══ INFORMATION SHOWN

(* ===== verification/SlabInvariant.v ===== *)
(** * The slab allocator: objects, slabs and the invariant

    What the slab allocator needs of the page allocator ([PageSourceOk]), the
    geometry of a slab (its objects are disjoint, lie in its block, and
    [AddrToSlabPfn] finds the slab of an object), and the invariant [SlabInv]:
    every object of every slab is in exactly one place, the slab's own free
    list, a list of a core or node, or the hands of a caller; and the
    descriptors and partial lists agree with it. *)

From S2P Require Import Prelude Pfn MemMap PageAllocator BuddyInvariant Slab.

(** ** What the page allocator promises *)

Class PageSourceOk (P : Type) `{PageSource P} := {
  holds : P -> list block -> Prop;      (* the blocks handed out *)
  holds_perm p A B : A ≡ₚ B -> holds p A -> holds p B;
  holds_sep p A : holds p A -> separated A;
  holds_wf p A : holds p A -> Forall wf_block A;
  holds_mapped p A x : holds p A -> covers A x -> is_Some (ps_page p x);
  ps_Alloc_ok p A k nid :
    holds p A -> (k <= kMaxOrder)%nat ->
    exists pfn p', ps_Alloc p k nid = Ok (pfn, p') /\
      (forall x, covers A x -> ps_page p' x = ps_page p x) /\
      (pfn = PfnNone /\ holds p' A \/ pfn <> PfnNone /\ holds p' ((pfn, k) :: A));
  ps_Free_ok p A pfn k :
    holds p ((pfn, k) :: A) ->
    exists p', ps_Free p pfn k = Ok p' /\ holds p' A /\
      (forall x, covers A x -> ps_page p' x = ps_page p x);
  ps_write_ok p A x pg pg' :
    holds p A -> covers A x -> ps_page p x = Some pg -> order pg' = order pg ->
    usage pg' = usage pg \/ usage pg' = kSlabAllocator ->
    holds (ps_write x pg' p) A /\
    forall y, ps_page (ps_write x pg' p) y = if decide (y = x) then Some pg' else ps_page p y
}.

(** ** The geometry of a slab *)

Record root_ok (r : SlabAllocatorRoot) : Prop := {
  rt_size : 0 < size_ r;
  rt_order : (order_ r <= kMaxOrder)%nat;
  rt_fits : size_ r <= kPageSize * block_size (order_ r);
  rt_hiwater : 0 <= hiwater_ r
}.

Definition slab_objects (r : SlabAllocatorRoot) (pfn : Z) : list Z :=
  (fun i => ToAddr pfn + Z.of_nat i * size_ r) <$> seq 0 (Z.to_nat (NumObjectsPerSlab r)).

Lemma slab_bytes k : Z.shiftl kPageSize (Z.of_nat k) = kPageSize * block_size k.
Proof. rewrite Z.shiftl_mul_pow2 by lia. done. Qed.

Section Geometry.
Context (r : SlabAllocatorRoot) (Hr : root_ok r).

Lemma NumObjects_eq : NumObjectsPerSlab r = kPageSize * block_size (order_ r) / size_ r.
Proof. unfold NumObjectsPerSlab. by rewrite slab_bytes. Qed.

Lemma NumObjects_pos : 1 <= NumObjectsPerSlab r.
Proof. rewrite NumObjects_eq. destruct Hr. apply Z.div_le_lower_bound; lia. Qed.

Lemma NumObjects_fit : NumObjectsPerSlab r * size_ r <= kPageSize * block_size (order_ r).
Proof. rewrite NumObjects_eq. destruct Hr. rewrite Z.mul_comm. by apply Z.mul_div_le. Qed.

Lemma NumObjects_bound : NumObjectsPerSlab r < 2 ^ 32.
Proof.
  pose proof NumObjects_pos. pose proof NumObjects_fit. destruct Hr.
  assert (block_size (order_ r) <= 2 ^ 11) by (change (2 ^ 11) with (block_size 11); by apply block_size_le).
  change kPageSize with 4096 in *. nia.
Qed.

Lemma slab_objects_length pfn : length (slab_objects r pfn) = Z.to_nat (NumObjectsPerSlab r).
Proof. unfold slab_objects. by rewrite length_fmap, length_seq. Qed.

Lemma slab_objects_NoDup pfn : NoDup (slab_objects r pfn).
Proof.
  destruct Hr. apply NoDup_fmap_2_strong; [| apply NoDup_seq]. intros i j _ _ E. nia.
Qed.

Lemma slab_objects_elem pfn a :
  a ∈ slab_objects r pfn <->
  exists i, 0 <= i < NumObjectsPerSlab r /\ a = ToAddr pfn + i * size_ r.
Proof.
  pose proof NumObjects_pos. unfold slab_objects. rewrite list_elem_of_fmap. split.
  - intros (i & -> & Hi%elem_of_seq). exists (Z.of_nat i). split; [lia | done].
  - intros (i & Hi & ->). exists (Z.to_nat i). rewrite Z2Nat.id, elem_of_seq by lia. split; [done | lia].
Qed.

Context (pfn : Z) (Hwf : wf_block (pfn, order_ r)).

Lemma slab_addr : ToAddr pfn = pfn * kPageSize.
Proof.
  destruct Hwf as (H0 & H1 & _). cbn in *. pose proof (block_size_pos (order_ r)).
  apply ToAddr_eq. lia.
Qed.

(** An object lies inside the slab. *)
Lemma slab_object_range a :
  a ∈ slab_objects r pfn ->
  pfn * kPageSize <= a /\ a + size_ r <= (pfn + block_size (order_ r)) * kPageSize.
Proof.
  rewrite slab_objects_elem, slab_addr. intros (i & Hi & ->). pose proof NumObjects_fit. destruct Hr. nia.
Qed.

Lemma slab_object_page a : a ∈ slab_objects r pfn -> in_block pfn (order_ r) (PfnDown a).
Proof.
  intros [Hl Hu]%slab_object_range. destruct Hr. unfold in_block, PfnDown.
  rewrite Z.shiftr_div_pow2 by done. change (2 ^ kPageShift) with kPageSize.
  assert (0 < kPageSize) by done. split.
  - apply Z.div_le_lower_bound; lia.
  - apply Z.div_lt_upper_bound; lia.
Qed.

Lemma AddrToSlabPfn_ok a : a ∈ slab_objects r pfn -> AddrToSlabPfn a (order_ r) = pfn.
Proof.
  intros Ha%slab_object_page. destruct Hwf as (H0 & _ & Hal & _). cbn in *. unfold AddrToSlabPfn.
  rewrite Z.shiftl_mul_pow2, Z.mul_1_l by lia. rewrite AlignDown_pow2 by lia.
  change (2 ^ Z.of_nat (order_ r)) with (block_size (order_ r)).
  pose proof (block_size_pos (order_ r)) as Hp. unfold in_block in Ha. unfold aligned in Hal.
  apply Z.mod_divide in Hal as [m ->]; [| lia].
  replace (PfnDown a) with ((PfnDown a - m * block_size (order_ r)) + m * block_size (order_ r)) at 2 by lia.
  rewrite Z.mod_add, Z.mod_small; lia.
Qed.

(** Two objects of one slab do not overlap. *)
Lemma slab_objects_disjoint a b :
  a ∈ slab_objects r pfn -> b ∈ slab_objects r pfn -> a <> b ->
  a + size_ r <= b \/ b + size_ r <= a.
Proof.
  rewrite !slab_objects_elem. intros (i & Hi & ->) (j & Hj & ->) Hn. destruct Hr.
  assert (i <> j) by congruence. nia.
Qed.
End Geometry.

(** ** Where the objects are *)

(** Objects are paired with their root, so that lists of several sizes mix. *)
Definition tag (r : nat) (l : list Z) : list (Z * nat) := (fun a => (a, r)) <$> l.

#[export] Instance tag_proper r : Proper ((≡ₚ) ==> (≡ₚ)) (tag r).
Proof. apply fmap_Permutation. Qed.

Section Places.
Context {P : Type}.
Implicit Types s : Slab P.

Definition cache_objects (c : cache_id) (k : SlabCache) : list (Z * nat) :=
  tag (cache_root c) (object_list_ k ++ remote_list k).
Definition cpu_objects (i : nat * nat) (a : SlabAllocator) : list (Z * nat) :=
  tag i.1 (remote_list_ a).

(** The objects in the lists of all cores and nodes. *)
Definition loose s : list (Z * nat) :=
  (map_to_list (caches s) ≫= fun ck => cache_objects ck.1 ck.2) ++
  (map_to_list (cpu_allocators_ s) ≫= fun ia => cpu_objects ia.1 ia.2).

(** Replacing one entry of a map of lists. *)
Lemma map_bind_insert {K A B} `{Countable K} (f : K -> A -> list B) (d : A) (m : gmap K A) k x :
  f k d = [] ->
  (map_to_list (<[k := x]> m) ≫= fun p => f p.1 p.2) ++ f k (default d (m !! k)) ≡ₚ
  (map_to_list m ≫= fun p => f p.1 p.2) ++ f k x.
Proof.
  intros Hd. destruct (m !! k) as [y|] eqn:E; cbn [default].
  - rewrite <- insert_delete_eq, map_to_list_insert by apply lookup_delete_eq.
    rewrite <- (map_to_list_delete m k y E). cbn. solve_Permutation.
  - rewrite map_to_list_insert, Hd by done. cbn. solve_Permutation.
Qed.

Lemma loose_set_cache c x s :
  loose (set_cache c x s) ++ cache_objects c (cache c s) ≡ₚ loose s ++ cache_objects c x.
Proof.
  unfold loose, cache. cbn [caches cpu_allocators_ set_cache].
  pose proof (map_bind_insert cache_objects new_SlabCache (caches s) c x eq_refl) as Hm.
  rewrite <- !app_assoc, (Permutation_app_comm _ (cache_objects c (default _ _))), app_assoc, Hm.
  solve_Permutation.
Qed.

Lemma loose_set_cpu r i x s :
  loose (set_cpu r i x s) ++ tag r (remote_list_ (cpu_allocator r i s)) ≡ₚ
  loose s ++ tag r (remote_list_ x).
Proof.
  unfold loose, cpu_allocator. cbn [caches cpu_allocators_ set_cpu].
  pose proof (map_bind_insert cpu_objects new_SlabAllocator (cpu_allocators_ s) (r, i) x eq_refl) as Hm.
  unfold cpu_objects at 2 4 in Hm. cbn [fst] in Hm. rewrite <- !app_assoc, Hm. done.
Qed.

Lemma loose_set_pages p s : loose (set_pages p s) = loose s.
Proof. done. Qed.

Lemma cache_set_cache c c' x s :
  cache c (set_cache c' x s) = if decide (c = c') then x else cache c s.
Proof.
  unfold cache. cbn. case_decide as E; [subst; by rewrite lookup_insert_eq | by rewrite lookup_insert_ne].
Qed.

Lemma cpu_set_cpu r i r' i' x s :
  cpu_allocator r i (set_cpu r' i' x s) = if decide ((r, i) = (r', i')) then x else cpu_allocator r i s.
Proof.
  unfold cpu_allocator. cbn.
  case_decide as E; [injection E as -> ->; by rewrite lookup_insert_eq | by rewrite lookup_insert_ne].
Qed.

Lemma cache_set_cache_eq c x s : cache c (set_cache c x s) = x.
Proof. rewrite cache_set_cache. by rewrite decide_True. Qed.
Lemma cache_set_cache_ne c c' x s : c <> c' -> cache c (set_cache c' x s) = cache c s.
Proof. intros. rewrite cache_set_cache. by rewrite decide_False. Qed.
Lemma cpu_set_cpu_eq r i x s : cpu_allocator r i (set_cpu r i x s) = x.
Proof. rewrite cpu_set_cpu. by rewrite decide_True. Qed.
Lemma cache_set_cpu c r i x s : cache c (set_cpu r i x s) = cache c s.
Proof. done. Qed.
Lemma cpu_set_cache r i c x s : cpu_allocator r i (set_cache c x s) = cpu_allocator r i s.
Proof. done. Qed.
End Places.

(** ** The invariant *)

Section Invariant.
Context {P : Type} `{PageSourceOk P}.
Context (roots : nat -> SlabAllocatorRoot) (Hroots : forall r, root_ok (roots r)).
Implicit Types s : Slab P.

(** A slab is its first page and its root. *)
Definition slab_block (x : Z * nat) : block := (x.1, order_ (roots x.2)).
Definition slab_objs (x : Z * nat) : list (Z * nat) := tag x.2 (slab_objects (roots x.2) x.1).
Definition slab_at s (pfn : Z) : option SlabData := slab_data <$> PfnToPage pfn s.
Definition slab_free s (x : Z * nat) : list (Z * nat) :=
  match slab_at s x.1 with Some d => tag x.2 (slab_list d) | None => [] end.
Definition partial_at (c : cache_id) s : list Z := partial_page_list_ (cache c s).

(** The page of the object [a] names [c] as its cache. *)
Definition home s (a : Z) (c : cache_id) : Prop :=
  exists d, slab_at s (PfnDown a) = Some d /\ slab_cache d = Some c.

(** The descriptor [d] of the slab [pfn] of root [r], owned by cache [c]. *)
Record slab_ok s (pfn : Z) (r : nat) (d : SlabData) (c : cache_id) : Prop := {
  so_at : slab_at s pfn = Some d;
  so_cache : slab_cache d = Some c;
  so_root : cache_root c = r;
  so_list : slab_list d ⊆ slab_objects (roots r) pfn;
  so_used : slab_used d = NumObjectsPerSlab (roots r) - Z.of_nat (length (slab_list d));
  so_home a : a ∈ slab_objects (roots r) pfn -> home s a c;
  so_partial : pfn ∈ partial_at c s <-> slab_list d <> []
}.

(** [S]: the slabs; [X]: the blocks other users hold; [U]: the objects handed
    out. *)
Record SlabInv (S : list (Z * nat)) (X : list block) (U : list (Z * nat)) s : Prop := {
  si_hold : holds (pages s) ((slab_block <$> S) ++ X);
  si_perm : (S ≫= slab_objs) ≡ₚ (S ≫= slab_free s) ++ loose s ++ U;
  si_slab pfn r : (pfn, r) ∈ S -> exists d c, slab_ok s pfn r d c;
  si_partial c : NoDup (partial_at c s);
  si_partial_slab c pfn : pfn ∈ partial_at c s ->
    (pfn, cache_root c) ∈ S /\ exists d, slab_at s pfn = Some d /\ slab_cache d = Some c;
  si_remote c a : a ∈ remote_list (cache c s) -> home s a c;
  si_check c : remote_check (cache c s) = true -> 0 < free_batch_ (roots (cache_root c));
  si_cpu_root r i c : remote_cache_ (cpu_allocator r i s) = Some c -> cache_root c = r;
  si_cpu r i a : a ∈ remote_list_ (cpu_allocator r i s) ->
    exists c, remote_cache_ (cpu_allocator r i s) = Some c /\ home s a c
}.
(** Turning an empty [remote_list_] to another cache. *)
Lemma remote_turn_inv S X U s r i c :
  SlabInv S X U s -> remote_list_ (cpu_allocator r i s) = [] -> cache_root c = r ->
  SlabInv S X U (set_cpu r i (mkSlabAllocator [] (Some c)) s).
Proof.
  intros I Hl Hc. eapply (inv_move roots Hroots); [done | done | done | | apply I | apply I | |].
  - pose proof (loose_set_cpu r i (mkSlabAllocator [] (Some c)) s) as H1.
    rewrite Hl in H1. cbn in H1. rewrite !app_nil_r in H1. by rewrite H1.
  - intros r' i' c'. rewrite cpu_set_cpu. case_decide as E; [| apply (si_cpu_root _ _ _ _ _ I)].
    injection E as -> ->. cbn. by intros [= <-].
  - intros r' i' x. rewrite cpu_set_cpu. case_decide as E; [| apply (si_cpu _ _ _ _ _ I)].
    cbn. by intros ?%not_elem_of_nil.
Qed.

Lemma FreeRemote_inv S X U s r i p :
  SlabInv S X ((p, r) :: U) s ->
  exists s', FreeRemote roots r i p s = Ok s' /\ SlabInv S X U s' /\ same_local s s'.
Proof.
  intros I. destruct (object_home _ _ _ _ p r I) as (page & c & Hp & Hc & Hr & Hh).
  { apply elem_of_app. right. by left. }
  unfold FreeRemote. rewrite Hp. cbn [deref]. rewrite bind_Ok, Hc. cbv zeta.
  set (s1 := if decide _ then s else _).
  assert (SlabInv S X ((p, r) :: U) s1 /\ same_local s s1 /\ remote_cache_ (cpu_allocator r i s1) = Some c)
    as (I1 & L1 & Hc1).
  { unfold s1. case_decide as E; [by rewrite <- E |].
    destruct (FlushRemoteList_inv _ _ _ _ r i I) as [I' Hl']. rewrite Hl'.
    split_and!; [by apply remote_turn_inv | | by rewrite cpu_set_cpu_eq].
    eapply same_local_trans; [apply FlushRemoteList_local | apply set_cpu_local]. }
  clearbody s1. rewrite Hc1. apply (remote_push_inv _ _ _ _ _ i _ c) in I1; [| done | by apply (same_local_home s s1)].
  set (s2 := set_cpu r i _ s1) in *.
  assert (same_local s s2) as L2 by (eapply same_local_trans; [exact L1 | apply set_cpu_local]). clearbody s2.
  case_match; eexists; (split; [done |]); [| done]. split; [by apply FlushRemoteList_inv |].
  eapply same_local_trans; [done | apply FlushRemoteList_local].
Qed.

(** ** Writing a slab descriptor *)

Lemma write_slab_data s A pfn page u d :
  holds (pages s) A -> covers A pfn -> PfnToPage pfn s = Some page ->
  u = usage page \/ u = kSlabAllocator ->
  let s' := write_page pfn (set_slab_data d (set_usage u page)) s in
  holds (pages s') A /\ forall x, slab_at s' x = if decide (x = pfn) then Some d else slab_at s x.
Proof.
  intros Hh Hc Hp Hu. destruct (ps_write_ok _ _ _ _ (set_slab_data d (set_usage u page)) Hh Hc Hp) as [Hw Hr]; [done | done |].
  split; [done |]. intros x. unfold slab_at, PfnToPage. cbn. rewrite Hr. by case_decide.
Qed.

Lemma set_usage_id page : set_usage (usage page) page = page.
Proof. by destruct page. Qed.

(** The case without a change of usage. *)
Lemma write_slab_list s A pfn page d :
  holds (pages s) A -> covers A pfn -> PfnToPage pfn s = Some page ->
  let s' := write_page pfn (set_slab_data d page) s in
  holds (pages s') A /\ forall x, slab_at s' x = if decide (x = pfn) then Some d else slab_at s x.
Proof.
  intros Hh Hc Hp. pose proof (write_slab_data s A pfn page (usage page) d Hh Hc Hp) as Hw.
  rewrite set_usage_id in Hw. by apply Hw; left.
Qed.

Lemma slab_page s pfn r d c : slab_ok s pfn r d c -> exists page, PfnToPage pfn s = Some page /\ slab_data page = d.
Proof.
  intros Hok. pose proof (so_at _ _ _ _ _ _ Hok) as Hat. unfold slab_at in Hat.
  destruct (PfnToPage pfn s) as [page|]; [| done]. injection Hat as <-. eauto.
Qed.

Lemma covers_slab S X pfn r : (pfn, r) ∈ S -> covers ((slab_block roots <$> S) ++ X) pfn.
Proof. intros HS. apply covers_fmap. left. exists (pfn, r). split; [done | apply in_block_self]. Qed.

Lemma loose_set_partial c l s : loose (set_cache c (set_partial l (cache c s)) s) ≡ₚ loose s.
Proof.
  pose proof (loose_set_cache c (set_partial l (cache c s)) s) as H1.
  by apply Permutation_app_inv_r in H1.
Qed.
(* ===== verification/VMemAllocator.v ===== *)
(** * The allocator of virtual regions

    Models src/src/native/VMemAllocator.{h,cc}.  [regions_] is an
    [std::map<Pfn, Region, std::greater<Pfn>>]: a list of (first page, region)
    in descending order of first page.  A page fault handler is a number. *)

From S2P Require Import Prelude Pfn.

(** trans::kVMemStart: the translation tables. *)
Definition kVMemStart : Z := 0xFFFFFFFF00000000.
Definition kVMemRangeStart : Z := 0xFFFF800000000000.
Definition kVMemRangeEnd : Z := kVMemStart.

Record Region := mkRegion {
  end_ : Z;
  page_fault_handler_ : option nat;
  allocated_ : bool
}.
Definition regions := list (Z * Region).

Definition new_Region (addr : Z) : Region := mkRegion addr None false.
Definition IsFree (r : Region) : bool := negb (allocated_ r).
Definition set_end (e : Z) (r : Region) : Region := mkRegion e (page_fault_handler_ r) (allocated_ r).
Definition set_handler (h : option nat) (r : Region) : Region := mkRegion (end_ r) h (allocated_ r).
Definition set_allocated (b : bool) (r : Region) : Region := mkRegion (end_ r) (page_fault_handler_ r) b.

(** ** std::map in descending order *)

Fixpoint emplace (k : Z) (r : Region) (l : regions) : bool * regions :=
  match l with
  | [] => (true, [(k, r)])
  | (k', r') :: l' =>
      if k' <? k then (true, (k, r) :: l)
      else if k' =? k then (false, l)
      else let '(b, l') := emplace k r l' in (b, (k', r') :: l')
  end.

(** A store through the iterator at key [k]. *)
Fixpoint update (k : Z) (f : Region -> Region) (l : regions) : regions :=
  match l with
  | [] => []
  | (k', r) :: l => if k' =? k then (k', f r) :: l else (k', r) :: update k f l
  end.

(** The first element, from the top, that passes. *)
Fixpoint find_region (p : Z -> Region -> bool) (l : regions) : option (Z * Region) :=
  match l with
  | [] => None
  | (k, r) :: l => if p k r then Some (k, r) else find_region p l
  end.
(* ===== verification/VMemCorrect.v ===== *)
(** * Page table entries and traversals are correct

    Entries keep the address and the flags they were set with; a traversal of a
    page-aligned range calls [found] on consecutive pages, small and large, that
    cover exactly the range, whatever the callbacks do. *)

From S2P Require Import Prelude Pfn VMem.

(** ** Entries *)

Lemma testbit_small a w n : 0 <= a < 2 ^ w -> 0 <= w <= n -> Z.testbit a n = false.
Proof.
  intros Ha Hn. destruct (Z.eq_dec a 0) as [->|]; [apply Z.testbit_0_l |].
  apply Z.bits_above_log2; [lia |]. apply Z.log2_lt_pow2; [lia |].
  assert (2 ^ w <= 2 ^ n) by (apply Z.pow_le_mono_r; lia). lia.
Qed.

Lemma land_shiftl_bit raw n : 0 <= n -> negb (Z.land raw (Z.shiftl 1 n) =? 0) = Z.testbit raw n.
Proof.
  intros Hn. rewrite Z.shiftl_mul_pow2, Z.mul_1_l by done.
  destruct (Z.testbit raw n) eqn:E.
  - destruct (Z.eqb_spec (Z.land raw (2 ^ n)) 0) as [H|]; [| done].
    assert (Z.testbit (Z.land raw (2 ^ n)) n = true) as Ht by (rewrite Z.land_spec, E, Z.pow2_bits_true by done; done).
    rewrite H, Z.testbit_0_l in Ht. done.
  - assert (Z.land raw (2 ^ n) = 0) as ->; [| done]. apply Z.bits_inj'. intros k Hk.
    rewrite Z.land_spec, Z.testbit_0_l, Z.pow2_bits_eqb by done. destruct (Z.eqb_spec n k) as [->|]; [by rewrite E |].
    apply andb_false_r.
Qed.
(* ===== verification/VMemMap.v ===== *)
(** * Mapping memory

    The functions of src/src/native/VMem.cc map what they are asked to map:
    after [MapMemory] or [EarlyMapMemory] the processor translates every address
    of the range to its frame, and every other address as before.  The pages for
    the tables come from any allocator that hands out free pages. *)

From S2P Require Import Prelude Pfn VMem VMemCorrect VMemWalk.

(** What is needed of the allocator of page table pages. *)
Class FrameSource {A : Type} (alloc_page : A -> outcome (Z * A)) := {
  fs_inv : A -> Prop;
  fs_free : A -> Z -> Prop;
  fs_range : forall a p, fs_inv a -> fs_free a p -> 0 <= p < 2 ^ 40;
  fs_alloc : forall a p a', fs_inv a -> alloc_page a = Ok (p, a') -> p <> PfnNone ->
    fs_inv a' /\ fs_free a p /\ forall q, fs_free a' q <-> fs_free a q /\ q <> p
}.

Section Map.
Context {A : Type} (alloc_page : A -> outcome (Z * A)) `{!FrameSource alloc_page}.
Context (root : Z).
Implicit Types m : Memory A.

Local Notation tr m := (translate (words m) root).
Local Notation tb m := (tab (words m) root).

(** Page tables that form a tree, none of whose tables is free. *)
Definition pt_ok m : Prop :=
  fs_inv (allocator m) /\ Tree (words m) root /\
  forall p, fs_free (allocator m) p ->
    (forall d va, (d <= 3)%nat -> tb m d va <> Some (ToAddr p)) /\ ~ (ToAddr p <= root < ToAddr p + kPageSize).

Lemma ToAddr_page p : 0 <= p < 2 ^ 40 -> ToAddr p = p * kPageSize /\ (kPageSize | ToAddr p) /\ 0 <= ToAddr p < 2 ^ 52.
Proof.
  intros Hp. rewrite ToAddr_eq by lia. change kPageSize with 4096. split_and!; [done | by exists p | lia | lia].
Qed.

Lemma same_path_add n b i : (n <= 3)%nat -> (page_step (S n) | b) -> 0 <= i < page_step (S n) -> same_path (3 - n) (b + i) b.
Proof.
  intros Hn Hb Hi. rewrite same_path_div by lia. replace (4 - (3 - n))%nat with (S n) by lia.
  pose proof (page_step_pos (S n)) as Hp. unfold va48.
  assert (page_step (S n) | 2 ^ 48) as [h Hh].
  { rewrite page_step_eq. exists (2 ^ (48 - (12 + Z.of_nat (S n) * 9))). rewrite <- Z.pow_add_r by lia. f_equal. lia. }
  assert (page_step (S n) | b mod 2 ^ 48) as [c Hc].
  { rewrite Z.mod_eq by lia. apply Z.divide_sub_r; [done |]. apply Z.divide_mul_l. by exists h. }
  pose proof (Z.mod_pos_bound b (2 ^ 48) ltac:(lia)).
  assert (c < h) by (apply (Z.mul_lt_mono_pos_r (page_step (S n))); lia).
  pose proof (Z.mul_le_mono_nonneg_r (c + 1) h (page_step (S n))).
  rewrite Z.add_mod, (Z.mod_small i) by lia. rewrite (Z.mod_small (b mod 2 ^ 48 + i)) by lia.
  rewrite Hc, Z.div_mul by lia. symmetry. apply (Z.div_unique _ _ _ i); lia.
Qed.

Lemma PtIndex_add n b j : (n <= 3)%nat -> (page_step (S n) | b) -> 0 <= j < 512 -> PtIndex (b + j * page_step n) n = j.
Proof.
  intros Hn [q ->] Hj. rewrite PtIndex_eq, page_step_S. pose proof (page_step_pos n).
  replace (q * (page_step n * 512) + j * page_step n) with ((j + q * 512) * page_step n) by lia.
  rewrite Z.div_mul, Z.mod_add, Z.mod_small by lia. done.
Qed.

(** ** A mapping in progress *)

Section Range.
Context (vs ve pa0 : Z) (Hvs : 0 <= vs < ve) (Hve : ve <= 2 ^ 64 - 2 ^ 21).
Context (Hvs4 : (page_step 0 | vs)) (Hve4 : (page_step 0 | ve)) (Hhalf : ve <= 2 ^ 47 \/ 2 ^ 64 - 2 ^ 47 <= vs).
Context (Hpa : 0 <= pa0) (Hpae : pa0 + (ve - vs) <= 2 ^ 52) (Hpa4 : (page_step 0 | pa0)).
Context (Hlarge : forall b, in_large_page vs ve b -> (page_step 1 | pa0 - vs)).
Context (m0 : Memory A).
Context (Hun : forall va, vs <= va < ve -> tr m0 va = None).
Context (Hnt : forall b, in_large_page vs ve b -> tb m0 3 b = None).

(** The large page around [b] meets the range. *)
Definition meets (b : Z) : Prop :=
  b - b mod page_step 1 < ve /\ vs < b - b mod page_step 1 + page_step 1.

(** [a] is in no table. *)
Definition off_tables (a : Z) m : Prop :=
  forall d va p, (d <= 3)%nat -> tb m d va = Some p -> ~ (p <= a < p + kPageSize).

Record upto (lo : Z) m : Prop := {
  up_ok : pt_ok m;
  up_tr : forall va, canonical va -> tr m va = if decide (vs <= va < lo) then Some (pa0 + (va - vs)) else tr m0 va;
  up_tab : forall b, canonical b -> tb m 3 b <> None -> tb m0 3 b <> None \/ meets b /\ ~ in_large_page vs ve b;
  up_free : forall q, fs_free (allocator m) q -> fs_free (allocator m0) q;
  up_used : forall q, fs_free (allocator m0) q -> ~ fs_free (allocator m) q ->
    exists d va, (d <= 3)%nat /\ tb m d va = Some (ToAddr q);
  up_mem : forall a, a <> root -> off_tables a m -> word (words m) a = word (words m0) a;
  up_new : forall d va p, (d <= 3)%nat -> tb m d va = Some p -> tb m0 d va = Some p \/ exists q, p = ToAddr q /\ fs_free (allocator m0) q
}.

════

AIM OF THE TASK: Lines in the records above that carry the word "they" are to be located and copied.

RESULT OF THIS TASK:
    Entries keep the address and the flags they were set with; a traversal of a
    The functions of src/src/native/VMem.cc map what they are asked to map:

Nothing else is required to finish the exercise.